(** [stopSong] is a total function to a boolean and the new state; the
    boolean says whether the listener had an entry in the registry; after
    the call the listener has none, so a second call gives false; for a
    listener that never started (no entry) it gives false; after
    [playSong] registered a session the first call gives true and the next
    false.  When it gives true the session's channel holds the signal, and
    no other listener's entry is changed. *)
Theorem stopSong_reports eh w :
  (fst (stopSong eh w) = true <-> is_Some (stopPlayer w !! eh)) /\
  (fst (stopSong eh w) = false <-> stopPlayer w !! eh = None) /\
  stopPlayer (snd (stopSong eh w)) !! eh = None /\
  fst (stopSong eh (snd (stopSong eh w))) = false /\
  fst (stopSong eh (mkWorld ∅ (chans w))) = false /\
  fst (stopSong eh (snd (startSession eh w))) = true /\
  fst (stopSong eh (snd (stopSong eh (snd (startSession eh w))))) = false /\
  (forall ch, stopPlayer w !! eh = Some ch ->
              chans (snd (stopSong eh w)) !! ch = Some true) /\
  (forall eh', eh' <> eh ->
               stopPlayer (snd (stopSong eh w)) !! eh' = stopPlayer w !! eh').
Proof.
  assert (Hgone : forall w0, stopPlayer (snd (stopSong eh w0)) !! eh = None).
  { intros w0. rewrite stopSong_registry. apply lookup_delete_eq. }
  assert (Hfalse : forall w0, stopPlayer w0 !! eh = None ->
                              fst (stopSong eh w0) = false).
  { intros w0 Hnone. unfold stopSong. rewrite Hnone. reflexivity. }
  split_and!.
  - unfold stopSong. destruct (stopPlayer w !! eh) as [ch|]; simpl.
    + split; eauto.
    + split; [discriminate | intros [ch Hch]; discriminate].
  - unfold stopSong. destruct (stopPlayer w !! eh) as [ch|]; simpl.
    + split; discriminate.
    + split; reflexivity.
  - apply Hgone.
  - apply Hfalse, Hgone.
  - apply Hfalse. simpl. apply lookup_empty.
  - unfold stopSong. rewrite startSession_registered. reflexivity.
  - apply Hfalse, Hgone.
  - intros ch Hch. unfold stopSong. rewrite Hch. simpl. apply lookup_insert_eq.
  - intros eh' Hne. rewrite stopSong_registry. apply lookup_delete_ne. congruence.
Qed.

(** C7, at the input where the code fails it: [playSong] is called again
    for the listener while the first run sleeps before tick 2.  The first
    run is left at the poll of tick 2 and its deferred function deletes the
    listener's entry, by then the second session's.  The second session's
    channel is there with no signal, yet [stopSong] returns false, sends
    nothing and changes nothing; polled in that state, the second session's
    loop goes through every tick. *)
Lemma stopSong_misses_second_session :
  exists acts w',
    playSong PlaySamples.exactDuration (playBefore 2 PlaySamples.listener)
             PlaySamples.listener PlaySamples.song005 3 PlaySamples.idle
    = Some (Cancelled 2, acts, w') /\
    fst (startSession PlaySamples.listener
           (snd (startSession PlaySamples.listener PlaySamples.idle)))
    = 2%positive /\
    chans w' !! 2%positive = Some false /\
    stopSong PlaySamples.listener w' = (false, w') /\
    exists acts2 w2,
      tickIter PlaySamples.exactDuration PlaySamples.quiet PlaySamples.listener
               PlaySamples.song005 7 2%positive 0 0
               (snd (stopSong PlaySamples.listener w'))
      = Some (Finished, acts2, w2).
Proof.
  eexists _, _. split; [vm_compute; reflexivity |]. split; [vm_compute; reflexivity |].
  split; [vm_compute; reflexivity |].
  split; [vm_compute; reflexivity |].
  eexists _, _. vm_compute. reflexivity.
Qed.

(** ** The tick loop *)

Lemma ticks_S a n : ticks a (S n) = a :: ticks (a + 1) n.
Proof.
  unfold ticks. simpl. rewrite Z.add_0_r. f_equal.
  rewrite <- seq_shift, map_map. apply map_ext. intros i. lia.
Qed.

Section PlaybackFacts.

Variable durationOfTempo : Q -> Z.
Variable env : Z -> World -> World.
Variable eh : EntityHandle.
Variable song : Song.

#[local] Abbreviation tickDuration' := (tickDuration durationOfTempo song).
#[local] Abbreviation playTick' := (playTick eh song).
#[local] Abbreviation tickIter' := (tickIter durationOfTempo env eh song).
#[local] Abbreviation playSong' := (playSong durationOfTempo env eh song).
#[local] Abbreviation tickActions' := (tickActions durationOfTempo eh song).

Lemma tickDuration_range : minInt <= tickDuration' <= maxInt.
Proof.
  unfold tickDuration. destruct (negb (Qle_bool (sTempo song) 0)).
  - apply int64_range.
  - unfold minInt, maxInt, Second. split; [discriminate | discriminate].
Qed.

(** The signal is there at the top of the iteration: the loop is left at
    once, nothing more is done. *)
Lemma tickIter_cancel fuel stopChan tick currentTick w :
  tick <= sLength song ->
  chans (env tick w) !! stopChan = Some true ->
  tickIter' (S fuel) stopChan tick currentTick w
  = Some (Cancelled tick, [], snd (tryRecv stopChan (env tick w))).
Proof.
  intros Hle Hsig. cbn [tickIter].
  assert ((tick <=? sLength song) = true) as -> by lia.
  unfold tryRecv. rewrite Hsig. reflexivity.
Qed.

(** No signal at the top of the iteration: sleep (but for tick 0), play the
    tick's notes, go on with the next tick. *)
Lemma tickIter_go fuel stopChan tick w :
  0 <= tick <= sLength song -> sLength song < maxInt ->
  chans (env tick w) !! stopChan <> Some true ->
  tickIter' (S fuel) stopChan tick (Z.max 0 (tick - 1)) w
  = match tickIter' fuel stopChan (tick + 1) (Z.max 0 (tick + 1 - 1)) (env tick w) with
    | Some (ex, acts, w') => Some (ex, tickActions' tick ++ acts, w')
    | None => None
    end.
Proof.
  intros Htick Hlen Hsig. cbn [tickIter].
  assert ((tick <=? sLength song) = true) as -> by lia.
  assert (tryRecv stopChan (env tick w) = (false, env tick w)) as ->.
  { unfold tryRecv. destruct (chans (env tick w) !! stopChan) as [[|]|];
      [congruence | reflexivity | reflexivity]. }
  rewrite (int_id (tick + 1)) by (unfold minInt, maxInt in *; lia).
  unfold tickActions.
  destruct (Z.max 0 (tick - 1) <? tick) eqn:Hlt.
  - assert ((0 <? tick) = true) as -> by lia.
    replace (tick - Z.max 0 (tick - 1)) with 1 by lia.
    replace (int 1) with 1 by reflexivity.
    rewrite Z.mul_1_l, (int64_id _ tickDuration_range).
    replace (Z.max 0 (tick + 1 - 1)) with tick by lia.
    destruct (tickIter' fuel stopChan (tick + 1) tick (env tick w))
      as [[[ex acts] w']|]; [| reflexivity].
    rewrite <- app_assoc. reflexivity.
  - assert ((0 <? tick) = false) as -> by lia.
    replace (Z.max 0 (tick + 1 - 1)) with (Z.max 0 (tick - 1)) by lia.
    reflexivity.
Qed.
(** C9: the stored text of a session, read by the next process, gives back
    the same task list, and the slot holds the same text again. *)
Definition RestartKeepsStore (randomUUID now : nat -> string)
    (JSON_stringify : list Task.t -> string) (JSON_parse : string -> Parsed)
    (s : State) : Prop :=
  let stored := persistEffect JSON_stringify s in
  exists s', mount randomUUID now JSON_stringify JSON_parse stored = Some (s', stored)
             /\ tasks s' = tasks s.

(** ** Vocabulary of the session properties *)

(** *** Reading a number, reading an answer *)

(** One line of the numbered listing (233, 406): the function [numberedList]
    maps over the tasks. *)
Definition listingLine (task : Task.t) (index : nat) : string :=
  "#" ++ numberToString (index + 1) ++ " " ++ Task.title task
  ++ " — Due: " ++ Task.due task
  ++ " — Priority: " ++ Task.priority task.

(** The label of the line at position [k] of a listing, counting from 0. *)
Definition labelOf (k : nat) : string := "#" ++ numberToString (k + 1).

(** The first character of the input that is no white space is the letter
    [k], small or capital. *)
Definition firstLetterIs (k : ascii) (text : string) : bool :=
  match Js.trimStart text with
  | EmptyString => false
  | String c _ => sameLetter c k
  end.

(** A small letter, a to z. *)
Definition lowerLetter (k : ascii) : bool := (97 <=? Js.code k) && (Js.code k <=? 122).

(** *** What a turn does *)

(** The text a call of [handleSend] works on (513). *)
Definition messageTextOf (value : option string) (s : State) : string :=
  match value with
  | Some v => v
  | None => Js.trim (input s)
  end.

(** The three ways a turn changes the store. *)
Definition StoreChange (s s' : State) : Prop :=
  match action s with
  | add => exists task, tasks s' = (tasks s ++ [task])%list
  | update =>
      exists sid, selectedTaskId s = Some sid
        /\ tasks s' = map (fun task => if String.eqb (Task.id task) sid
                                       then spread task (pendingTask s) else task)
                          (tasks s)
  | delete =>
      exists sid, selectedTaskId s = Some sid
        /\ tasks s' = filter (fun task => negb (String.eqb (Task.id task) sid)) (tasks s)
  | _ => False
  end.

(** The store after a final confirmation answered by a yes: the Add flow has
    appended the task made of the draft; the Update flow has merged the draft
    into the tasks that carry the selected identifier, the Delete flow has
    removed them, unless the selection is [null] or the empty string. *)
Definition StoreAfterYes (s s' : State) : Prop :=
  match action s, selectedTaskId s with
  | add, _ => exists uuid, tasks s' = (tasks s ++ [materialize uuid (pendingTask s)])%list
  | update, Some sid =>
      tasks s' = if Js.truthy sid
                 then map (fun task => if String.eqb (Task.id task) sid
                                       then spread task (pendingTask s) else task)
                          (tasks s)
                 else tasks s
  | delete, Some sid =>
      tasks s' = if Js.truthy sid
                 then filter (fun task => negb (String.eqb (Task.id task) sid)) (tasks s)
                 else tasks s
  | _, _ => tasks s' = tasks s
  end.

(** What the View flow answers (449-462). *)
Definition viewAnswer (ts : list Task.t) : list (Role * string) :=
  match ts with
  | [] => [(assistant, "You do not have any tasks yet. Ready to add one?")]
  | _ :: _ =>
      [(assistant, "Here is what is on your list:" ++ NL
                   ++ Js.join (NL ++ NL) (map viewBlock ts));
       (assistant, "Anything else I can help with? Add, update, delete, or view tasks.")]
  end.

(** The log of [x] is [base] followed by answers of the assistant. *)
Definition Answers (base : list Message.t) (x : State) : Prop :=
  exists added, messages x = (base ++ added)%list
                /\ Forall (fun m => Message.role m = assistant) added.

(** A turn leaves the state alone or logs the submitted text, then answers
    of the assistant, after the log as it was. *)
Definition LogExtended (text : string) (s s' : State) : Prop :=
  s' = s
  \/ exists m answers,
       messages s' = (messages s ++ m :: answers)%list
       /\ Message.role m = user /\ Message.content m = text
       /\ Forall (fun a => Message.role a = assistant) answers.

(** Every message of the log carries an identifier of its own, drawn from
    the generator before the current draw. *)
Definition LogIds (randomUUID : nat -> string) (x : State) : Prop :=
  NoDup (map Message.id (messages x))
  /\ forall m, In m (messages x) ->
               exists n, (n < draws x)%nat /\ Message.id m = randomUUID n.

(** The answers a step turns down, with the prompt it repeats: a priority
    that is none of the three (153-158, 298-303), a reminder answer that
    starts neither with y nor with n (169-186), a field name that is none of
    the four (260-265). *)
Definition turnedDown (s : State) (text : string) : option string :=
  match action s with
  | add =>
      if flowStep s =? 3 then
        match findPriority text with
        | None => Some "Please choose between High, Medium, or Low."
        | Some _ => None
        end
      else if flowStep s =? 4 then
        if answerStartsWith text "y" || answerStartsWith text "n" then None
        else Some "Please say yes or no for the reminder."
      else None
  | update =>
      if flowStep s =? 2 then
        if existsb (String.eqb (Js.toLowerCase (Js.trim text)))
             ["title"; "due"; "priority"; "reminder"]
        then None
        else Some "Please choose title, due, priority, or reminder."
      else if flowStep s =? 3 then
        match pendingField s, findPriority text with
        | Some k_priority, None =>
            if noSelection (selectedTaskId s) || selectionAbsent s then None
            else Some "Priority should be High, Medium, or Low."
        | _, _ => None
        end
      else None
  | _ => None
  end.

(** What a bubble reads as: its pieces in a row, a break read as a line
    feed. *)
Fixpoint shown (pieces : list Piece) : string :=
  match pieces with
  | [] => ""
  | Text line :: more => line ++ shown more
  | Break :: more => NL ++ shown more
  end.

- - - -

REQUIREMENT: Within the data above, how many lines contain the word "Hsig"? Write only the number.

TASK SOLUTION: 3